Hicieron señas a Juan y a Ángeles para que se acercasen al enfermo, y en medio del silencio y ante la respetuosa expectación de todos, pasaron los jóvenes, y acercáronse a poner sus ardorosas manos entre las frías del moribundo.

—Sois uno para otro… ¿ves qué alegría?… ¡Que no pudiera yo cantar en la boda! Pero cantaré desde el cielo.

Los chicos rompieron a llorar… y no pudiendo estar ya allí por más tiempo, salieron.

Hizo D. Celestino una señal a D. Baltasar, y le dijo a media voz:

—Cuando tenemos culpas atrás y nos hacemos viejos… esos furores, esas tristezas… ese tedio… esos insufribles pesares que nos acometen son efecto de las bocanadas caliginosas de humo denso del infierno entreabierto y cerca del que estamos ya… Acudiendo a Dios, Él perdona y renace la alegría.

¡Caramba!, que la frase le dio calofrío a D. Baltasar… Tuvo ánimo para tomar en sus manos la mano ya inerme de toda energía y estrecharla…, y luego salió.
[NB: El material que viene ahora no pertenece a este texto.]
Definition isExpectedObject (node : Node) : bool :=
  match node with
  | MemberExpression _ object _ _ _ =>
      if ignoreFunctions options && hasCallExpression node then false
      else
        let type := getTypeAtLocation object in
        if negb (isSupportedObject type) then false
        else
          let atMember := ts.getProperty type "at" in
          match atMember with Some _ => true | None => false end
  | _ => false
  end.

(** The next three take a binary expression; the listener calls them on
    the [property] its selector has matched. *)
Definition isExpectedExpressionLeft (node : Node) : bool :=
  match node with
  | BinaryExpression _ _ left_ _ =>
      if negb (isExpectedObject left_)
         || negb (match getName left_ with
                  | Some n => String.eqb n "length"
                  | None => false
                  end)
      then false
      else
        let type := getTypeAtLocation left_ in
        tsutils.isTypeFlagSet type TypeFlags_NumberLike
  | _ => false
  end.

Definition isExpectedExpressionRight (node : Node) : bool :=
  match node with
  | BinaryExpression _ _ _ right_ =>
      let type := getTypeAtLocation right_ in
      tsutils.isTypeFlagSet type TypeFlags_NumberLike
  | _ => false
  end.

Definition isExpectedExpression (node : Node) : bool :=
  isExpectedExpressionRight node && isExpectedExpressionLeft node.

(** The selector
    [MemberExpression[property.type="BinaryExpression"][property.operator="-"]]. *)
Definition selector (node : Node) : bool :=
  match node with
  | MemberExpression _ _ (BinaryExpression _ operator _ _) _ _ =>
      String.eqb operator "-"
  | _ => false
  end.

(** The listener registered under the selector.  It returns the reports
    it passes to [context.report], in order.  Once [isExpectedExpression]
    holds, [node.property.left] is a member expression. *)
Definition listener (node : Node) : list ReportDescriptor :=
  match node with
  | MemberExpression _ object
      (BinaryExpression _ _ left_ right_ as property) _ _ =>
      if negb (isExpectedExpression property) then []
      else
        match left_ with
        | MemberExpression _ left_object _ _ _ =>
            let objectName := getFullName object in
            let memberName := getFullName left_object in
            let rightName := getFullName right_ in
            if negb (String.eqb objectName memberName) then []
            else
              [ {| messageId := "preferAt";
                   data := [("name", objectName)];
                   report_node := node;
                   fix_ := replaceText node
                            (objectName ++ ".at(-" ++ rightName ++ ")") |} ]
        | _ => []
        end
  | _ => []
  end.

(** One step of the host's traversal: the listener runs on the nodes its
    selector matches. *)
Definition visit (node : Node) : list ReportDescriptor :=
  if selector node then listener node else [].

End create.

(** ** The host's side of a report *)

Module host.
—¡Lo sabía, lo sabía! —fue diciendo D. Baltasar profundamente alterado.

¿Qué fue a los pocos días el recuerdo de D. Celestino en D. Baltasar? Un recuerdo de fuerza poderosa… Allí estaba enterrado a no mucha distancia del barrio…, teníale cerca Baltasar…, pero no le inspiraba ni terror ni tristeza… No… era como un consuelo…

Ya miraba con alguna complacencia el azul del cielo…; ya reprimía a veces las fierezas de su bravío corazón; ya se había detenido con deleite a contemplar las flores del jardín…; ya a la hora del Ángelus… despidió los últimos fulgores del día con una oración y una paz dulcísima en el corazón…; ya, en fin, le vieron sonreír…, ya no envidiaba…, ya amaba.

Ángeles y Juan, apretándose las manos, se transmitieron el gozo que esta mudanza del tío les causaba, y allí, bajo las anchas movibles hojas del emparrado…, cerca de los lindos dondiegos de noche, aspirando la fragancia de las flores… fijaron precisamente la fecha de la boda.

Y allá en el cielo… reía el viejecito.